MindFire, Inc
- Type: Private
- Industry: Computer software Marketing
- Founded: 1999
- Headquarters: Irvine, California, USA
- Key people: Moe Farsheed, CEO
- Products: LookWho’sClicking MarketFire
- Website: www.mindfireinc.com

= MindFire, Inc =

American company

MindFire Inc. is an American private company headquartered in Irvine, California. It provides personalized URLs and landing page technology to the graphic arts and marketing communication industries.

MindFire's main product, LookWho’sClicking, is a web-based application that simplifies the creation, management and tracking of personalized URLs, VIP landing pages, pay per click (PPC) and mass media landing pages, as well as automated follow-up email and real-time reporting.

The company typically delivers LookWho’sClicking through print service providers, agencies, and consultants. MindFire headquarters are in Southern California, but the company also has offices in Idaho, New Jersey, New York, Arizona and Asia-Pacific.

==History==
MindFire Inc. was started in 1999 by Moe Farsheed (CEO) and Dave Rosendahl (EVP Operations). They partnered with companies like First American who were looking for better ways to track information about the demographics of their clients, and Cal State Fullerton's Institute for Economic and Environmental Studies who wanted to research the regional economy and environment. In 2005, MindFire changed their approach and began selling to print service providers, who were then able to offer the software to their clients. Partners that integrate MindFire services into their software offerings include Hewlett Packard, Kodak, and Canon.

==Software==
LookWho’sClicking software tracks response and online activity, gathering information about the recipients’ preferences, automatically routing leads to the appropriate salesperson by email, and generating reports that provide real-time insight into how the campaign is doing.

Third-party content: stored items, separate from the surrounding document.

(** X24. Groups that are not well formed are errors: an end-group tag
    with no group open makes [skipPacket] return
    [ErrUnexpectedEndOfGroupPacket]; a group that the input does not
    close makes it return [io.ErrUnexpectedEOF], and so does the decoder
    that meets that group under a number it does not know, after any
    decoded prefix. *)
Theorem group_errors :
  (forall (fn : Z) (rest : list byte),
     fieldNum_wf fn -> len (wireKey fn 4 ++ rest) <= maxInt ->
     skipPacket (wireKey fn 4 ++ rest) = Err ErrUnexpectedEndOfGroupPacket) /\
  (forall (a : list byte) (fn : Z) (items : list wireItem),
     fieldNum_wf fn -> Forall wireItem_wf items ->
     len (a ++ wireKey fn 3 ++ concat (map wireItem_bytes items)) <= maxInt ->
     skipPacket (wireKey fn 3 ++ concat (map wireItem_bytes items))
     = Err ErrUnexpectedEOF /\
     (5 < fn ->
      rejects FungibleTokenPacketData_Unmarshal a
        (wireKey fn 3 ++ concat (map wireItem_bytes items))
        ErrUnexpectedEOF) /\
     (4 < fn ->
      rejects FungibleTokenPacketDataV2_Unmarshal a
        (wireKey fn 3 ++ concat (map wireItem_bytes items))
        ErrUnexpectedEOF) /\
     (3 < fn ->
      rejects Token_Unmarshal a
        (wireKey fn 3 ++ concat (map wireItem_bytes items))
        ErrUnexpectedEOF)).
Proof.
  split.
  - intros fn rest Hfn Hd.
    pose proof (wireKey_len fn 4 Hfn ltac:(lia)) as Hk.
    assert (Hpos : 0 < len (wireKey fn 4 ++ rest))
      by (rewrite len_app; pose proof (len_nonneg rest); lia).
    destruct (skipPacket_one _ Hpos) as [SE _]. apply SE.
    rewrite skipStep_wireKey by (try assumption; lia). reflexivity.
  - intros a fn items Hfn Hws Hd.
    assert (Hb : len (wireKey fn 3 ++ concat (map wireItem_bytes items))
                 <= maxInt).
    { rewrite !len_app in *. pose proof (len_nonneg a). lia. }
    pose proof (skipPacket_open_group fn items Hfn Hws Hb) as HS.
    split; [exact HS|].
    apply unknown_field_fails; try assumption; try lia.
    rewrite skipUnknown_app, HS. reflexivity.
Qed.

Lemma group_errors_witness :
  skipPacket (wireKey 7 3 ++ concat (map wireItem_bytes
                                       [IField 1 (WVarint 5)]))
  = Err ErrUnexpectedEOF /\
  (5 < 7 ->
   rejects FungibleTokenPacketData_Unmarshal [x0a; x01; x61]
     (wireKey 7 3 ++ concat (map wireItem_bytes [IField 1 (WVarint 5)]))
     ErrUnexpectedEOF) /\
  (4 < 7 ->
   rejects FungibleTokenPacketDataV2_Unmarshal [x0a; x01; x61]
     (wireKey 7 3 ++ concat (map wireItem_bytes [IField 1 (WVarint 5)]))
     ErrUnexpectedEOF) /\
  (3 < 7 ->
   rejects Token_Unmarshal [x0a; x01; x61]
     (wireKey 7 3 ++ concat (map wireItem_bytes [IField 1 (WVarint 5)]))
     ErrUnexpectedEOF).
Proof.
  apply (proj2 group_errors [x0a; x01; x61] 7 [IField 1 (WVarint 5)]).
  - unfold fieldNum_wf. lia.
  - repeat constructor; cbn; unfold fieldNum_wf; lia.
  - vm_compute. discriminate.
Defined.

(** * What a decoded message holds *)

Lemma lor_range_64 (a b : Z) :
  0 <= a < 2 ^ 64 -> 0 <= b < 2 ^ 64 -> 0 <= Z.lor a b < 2 ^ 64.
Proof.
  intros Ha Hb.
  assert (H0 : 0 <= Z.lor a b) by (apply Z.lor_nonneg; lia).
  split; [exact H0|].
  destruct (Z.eq_dec (Z.lor a b) 0) as [->|Hn]; [lia|].
  apply Z.log2_lt_pow2; [lia|].
  rewrite Z.log2_lor by lia.
  destruct (Z.eq_dec a 0) as [->|Ha0]; destruct (Z.eq_dec b 0) as [->|Hb0].
  - cbn. lia.
  - rewrite Z.max_r by (cbn; apply Z.log2_nonneg).
    apply Z.log2_lt_pow2; lia.
  - rewrite Z.max_l by (cbn; apply Z.log2_nonneg).
    apply Z.log2_lt_pow2; lia.
  - apply Z.max_lub_lt; apply Z.log2_lt_pow2; lia.
Qed.

Lemma varintLoop_accU64_range (d : list byte) (n : nat) (s i v v' i' : Z) :
  0 <= v < 2 ^ 64 ->
  varintLoop accU64 d n s i v = Ok (v', i') -> 0 <= v' < 2 ^ 64.
Proof.
  revert s i v.
  induction n as [|n IH]; intros s i v Hv H; simpl in H; [discriminate|].
  destruct (64 <=? s); [discriminate|].
  destruct (len d <=? i); [discriminate|].
  destruct (index d i) as [b| | |]; try discriminate H. cbn [bind] in H.
  assert (Hr : 0 <= accU64 v (byte_to_Z b) s < 2 ^ 64)
    by (apply lor_range_64; [exact Hv|apply wrapU64_range]).
  destruct (byte_to_Z b <? 128).
  - injection H as <- <-. exact Hr.
  - eapply IH; [|exact H]. exact Hr.
Qed.

Lemma unmarshalLoop_invariant {M}
    (step : list byte -> Z -> M -> result (Z * M)) (P : M -> Prop) :
  (forall d i m i' m', P m -> step d i m = Ok (i', m') -> P m') ->
  forall (d : list byte) (fuel : nat) (i : Z) (m m' : M),
    P m -> unmarshalLoop step d fuel i m = Ok m' -> P m'.
Proof.
  intros Hstep d fuel. induction fuel as [|fuel IH]; intros i m m' Hm H.
  - simpl in H. destruct (i <? len d); [discriminate|].
    destruct (i >? len d); [discriminate|]. injection H as <-. exact Hm.
  - simpl in H. destruct (i <? len d).
    + destruct (step d i m) as [[i1 m1]| | |] eqn:E; try discriminate H.
      cbn [bind] in H. eapply IH; [|exact H]. eapply Hstep; eassumption.
    + destruct (i >? len d); [discriminate|]. injection H as <-. exact Hm.
Qed.

Lemma Token_step_wf (d : list byte) (i : Z) (m : Token) i' m' :
  Token_wf m -> Token_step d i m = Ok (i', m') -> Token_wf m'.
Proof.
  intros Hm H. unfold Token_step in H.
  destruct (readTag d i) as [[[fn wt] j]| | |]; try discriminate H.
  cbn [bind] in H.
  destruct (fn =? 1).
  { destruct (readString "Denom" d wt j) as [[s k]| | |];
      try discriminate H. injection H as <- <-. exact Hm. }
  destruct (fn =? 2).
  { destruct (negb (wt =? 0)); [discriminate|].
    destruct (readVarintU64 d j) as [[v k]| | |] eqn:E; try discriminate H.
    injection H as <- <-. unfold Token_wf, set_Token_Amount. cbn.
    eapply varintLoop_accU64_range; [|exact E]. lia. }
  destruct (fn =? 3).
  { destruct (readString "Trace" d wt j) as [[s k]| | |];
      try discriminate H. injection H as <- <-. exact Hm. }
  destruct (skipUnknown d i) as [k| | |]; try discriminate H.
  injection H as <- <-. exact Hm.
Qed.

Lemma Token_Unmarshal_wf (m m' : Token) (d : list byte) :
  Token_wf m -> Token_Unmarshal m d = Ok m' -> Token_wf m'.
Proof.
  apply (unmarshalLoop_invariant Token_step Token_wf).
  intros d0 i m0 i' m1. apply Token_step_wf.
Qed.

Lemma FungibleTokenPacketDataV2_step_wf (d : list byte) (i : Z) m i' m' :
  FungibleTokenPacketDataV2_wf m ->
  FungibleTokenPacketDataV2_step d i m = Ok (i', m') ->
  FungibleTokenPacketDataV2_wf m'.
Proof.
  intros Hm H. unfold FungibleTokenPacketDataV2_step in H.
  destruct (readTag d i) as [[[fn wt] j]| | |]; try discriminate H.
  cbn [bind] in H.
  destruct (fn =? 1).
  { destruct (readToken d wt j) as [[t k]| | |] eqn:E; try discriminate H.
    injection H as <- <-.
    unfold FungibleTokenPacketDataV2_wf, append_V2_Tokens. cbn.
    apply Forall_app. split; [exact Hm|]. constructor; [|constructor].
    exists t. split; [reflexivity|].
    unfold readToken in E.
    destruct (negb (wt =? 2)); [discriminate|].
    destruct (readVarintInt d j) as [[n k']| | |]; try discriminate E.
    cbn [bind] in E.
    destruct (n <? 0); [discriminate|].
    destruct (addInt k' n <? 0); [discriminate|].
    destruct (addInt k' n >? len d); [discriminate|].
    destruct (slice d k' (addInt k' n)) as [sub| | |]; try discriminate E.
    cbn [bind] in E.
    destruct (Token_Unmarshal Token_zero sub) as [t'| | |] eqn:Et;
      try discriminate E.
    injection E as <- <-.
    apply (Token_Unmarshal_wf Token_zero t' sub); [|exact Et].
    unfold Token_wf. cbn. lia. }
  destruct (fn =? 2).
  { destruct (readString "Sender" d wt j) as [[s k]| | |];
      try discriminate H. injection H as <- <-. exact Hm. }
  destruct (fn =? 3).
  { destruct (readString "Receiver" d wt j) as [[s k]| | |];
      try discriminate H. injection H as <- <-. exact Hm. }
  destruct (fn =? 4).
  { destruct (readString "Memo" d wt j) as [[s k]| | |];
      try discriminate H. injection H as <- <-. exact Hm. }
  destruct (skipUnknown d i) as [k| | |]; try discriminate H.
  injection H as <- <-. exact Hm.
Qed.

(** X25. The decoders keep the messages well formed: whatever the input,
    the [Amount] that [Token.Unmarshal] leaves is a [uint64], and every
    entry that [FungibleTokenPacketDataV2.Unmarshal] adds to [Tokens] is a
    non-nil pointer to such a token. A payload decoded into a fresh
    message never holds the nil entry on which [Marshal] panics. *)
Theorem decoded_messages_well_formed :
  forall d : list byte,
    (forall m m' : Token,
       Token_wf m -> Token_Unmarshal m d = Ok m' -> Token_wf m') /\
    (forall m m' : FungibleTokenPacketDataV2,
       FungibleTokenPacketDataV2_wf m ->
       FungibleTokenPacketDataV2_Unmarshal m d = Ok m' ->
       FungibleTokenPacketDataV2_wf m') /\
    (forall m' : FungibleTokenPacketDataV2,
       FungibleTokenPacketDataV2_Unmarshal FungibleTokenPacketDataV2_zero d
       = Ok m' ->
       exists ts, V2_Tokens m' = map Some ts /\ Forall Token_wf ts).
Proof.
  intros d.
  assert (HV : forall m m' : FungibleTokenPacketDataV2,
            FungibleTokenPacketDataV2_wf m ->
            FungibleTokenPacketDataV2_Unmarshal m d = Ok m' ->
            FungibleTokenPacketDataV2_wf m').
  { intros m m'.
    apply (unmarshalLoop_invariant FungibleTokenPacketDataV2_step
             FungibleTokenPacketDataV2_wf).
    intros d0 i m0 i' m1. apply FungibleTokenPacketDataV2_step_wf. }
  split; [|split].
  - intros m m'. apply Token_Unmarshal_wf.
  - exact HV.
  - intros m' H.
    assert (Hz : FungibleTokenPacketDataV2_wf FungibleTokenPacketDataV2_zero)
      by constructor.
    pose proof (HV _ _ Hz H) as Hw. unfold FungibleTokenPacketDataV2_wf in Hw.
    induction (V2_Tokens m') as [|o l IH].
    + exists []. split; [reflexivity|constructor].
    + apply Forall_cons in Hw as [(t & -> & Ht) Hl].
      destruct (IH Hl) as (ts & -> & Hts).
      exists (t :: ts). split; [reflexivity|]. constructor; assumption.
Qed.

Lemma decoded_messages_well_formed_witness :
  exists ts,
    V2_Tokens (mkFungibleTokenPacketDataV2
                 [Some (mkToken [] 1 [])] [] [] [])
    = map Some ts /\ Forall Token_wf ts.
Proof.
  refine (proj2 (proj2 (decoded_messages_well_formed
                          [x0a; x02; x10; x01])) _ _).
  vm_compute. reflexivity.
Defined.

LookWho’sClicking has four workflows (known as campaign blueprints)—the Attract Blueprint, the Click-Capture Blueprint, the Hand Off Blueprint, and the Attract Express Blueprint.

The Attract Blueprint is used with personalized URLs, the Click-Capture Blueprint is used with PPC advertising, the Hand Off Blueprint attracts users to the page and then transfers them to a third-party website, and the Attract Express is similar to Click-Capture, but uses other types of mass media such as television or radio to reach their audience.

==Awards==
- Inc. 500 – No. 327 – Fastest Growing Private Companies – 2009
- Inc. 500 – No. 20 – Fastest Growing Software Companies – 2009
- Print09 – Must See 'Ems Recognition for MarketFire – 2009
- Inc. 500 – No. 152 – Fastest Growing Private Companies – 2008
- Inc. 500 – No. 6 – Fast Growing Software Companies – 2008

==Philanthropy==
In 2008, MindFire, Inc. along with Hewlett Packard, co-sponsored a Corazón Project Day after the 2008 DSCOOP annual conference in San Diego. Many attendees of the DSCOOP conference chose to stay an extra day in order to go down to Tecate, Mexico and build a house for a needy family. MindFire and Hewlett Packard both made contributions to pay for the materials needed to build the home.